:: REQUIRED WORK ::
Of all the entries below, only the lines from the one with "End Display." up to and including the one with "(separation PA : R)" are to be duplicated exactly.

(Stored data entries)
----------

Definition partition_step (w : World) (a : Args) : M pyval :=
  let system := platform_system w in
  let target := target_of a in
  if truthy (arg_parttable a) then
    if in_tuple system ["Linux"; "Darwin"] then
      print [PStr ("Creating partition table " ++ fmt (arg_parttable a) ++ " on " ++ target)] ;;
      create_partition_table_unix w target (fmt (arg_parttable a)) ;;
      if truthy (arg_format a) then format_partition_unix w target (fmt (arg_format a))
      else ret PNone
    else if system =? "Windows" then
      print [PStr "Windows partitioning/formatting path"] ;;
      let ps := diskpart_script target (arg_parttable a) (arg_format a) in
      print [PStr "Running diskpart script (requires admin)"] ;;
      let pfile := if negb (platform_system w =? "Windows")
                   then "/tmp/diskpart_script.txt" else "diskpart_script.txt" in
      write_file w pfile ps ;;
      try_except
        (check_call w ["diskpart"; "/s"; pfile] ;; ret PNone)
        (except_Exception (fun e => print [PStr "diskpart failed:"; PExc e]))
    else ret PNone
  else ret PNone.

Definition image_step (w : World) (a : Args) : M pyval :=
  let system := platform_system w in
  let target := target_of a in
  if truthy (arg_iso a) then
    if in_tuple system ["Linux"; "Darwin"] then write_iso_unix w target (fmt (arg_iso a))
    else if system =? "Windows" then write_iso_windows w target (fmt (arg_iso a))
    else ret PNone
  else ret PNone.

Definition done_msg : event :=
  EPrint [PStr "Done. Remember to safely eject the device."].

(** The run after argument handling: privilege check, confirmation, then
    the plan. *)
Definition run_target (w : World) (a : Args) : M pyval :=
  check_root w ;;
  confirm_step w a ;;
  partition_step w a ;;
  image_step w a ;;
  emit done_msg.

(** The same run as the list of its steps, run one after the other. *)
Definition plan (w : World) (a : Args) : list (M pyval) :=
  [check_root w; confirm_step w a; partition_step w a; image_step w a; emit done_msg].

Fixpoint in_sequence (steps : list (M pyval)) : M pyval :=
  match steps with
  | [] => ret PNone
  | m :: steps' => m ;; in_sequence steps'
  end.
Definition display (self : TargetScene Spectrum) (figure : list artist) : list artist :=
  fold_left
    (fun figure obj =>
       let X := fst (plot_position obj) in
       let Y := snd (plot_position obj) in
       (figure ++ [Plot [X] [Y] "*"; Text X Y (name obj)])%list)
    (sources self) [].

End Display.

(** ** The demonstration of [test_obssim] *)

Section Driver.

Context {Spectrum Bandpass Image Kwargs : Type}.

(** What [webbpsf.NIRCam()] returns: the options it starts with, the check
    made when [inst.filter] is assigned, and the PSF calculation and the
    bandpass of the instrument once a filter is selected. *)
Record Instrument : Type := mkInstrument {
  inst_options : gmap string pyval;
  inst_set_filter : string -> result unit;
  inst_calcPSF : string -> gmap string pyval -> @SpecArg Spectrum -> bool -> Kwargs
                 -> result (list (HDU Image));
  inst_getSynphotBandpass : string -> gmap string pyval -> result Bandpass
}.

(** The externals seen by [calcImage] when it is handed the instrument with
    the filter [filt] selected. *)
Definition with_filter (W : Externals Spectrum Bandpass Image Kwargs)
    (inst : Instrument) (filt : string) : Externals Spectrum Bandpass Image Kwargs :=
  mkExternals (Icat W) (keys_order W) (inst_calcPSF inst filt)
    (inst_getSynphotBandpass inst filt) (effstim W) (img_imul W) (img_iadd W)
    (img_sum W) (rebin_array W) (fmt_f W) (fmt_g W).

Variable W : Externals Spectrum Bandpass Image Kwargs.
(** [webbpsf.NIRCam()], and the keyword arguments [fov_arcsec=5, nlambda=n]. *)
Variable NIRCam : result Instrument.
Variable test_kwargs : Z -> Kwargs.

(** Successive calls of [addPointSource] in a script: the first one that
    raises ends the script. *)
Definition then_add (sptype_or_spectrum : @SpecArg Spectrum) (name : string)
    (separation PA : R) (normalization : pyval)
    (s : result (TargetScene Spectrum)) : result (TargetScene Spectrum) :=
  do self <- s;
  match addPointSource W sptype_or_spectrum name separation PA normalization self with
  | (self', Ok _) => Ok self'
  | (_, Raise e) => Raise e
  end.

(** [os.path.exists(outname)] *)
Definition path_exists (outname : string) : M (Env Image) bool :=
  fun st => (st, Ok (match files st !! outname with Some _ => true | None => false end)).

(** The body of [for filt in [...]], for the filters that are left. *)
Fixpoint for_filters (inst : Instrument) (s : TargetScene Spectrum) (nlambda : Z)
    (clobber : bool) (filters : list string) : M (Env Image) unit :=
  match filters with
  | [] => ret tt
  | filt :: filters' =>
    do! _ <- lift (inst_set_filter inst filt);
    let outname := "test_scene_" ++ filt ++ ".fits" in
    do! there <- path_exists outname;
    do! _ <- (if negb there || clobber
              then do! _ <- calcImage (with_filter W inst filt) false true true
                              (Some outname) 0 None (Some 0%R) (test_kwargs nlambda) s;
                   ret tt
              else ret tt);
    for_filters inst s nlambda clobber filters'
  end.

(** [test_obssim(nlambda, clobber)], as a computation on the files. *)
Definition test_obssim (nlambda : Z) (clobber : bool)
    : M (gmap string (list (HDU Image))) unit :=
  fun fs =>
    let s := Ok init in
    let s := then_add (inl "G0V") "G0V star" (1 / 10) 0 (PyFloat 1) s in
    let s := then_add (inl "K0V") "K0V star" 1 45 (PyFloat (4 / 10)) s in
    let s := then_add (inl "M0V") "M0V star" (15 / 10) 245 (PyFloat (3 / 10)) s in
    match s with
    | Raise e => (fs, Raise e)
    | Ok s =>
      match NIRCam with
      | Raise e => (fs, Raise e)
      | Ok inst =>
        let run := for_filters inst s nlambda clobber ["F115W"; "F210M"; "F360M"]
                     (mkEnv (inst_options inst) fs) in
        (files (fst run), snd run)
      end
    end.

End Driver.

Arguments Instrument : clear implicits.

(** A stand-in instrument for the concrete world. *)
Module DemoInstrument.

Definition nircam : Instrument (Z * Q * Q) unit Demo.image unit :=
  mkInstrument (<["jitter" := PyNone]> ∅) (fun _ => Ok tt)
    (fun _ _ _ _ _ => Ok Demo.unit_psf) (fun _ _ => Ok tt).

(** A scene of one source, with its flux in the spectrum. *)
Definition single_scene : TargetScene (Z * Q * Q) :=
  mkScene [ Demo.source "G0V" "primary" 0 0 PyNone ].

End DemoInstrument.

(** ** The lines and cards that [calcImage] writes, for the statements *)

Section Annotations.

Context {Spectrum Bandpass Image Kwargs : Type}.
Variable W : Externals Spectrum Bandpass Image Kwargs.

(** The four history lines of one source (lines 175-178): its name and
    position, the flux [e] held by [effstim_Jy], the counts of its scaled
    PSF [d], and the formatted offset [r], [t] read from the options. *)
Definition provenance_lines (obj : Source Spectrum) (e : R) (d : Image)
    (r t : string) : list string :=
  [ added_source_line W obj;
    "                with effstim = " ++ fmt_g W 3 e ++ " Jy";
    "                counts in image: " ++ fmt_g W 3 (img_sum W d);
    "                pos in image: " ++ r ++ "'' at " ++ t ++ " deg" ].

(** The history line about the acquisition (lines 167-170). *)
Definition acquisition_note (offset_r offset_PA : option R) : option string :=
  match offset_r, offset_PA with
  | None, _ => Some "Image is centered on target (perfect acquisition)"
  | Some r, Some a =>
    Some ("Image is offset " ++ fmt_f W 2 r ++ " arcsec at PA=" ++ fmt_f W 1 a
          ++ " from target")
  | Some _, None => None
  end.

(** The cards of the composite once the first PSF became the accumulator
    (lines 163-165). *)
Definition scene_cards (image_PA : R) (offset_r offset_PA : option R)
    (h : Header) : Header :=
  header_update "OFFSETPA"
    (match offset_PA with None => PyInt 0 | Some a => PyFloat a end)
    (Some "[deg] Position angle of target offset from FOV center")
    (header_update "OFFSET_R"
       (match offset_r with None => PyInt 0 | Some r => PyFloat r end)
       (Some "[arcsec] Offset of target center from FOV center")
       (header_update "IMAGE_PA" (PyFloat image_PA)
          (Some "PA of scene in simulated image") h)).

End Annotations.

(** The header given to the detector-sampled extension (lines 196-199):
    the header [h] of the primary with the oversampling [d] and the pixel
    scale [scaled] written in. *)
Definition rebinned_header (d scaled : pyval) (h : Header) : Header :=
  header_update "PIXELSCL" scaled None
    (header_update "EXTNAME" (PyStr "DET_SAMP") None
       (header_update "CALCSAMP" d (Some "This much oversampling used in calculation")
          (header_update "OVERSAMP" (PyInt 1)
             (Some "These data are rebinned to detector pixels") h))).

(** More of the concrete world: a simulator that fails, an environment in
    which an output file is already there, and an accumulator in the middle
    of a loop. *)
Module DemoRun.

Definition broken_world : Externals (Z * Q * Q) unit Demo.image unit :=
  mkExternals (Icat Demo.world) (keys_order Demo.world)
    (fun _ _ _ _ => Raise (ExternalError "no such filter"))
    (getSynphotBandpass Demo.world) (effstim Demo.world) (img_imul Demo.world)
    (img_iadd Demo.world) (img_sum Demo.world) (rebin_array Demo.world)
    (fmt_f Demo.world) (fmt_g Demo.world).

----------

:: PROBLEM SOLUTION ::
End Display.

(** ** The demonstration of [test_obssim] *)

Section Driver.

Context {Spectrum Bandpass Image Kwargs : Type}.

(** What [webbpsf.NIRCam()] returns: the options it starts with, the check
    made when [inst.filter] is assigned, and the PSF calculation and the
    bandpass of the instrument once a filter is selected. *)
Record Instrument : Type := mkInstrument {
  inst_options : gmap string pyval;
  inst_set_filter : string -> result unit;
  inst_calcPSF : string -> gmap string pyval -> @SpecArg Spectrum -> bool -> Kwargs
                 -> result (list (HDU Image));
  inst_getSynphotBandpass : string -> gmap string pyval -> result Bandpass
}.

(** The externals seen by [calcImage] when it is handed the instrument with
    the filter [filt] selected. *)
Definition with_filter (W : Externals Spectrum Bandpass Image Kwargs)
    (inst : Instrument) (filt : string) : Externals Spectrum Bandpass Image Kwargs :=
  mkExternals (Icat W) (keys_order W) (inst_calcPSF inst filt)
    (inst_getSynphotBandpass inst filt) (effstim W) (img_imul W) (img_iadd W)
    (img_sum W) (rebin_array W) (fmt_f W) (fmt_g W).

Variable W : Externals Spectrum Bandpass Image Kwargs.
(** [webbpsf.NIRCam()], and the keyword arguments [fov_arcsec=5, nlambda=n]. *)
Variable NIRCam : result Instrument.
Variable test_kwargs : Z -> Kwargs.

(** Successive calls of [addPointSource] in a script: the first one that
    raises ends the script. *)
Definition then_add (sptype_or_spectrum : @SpecArg Spectrum) (name : string)
    (separation PA : R) (normalization : pyval)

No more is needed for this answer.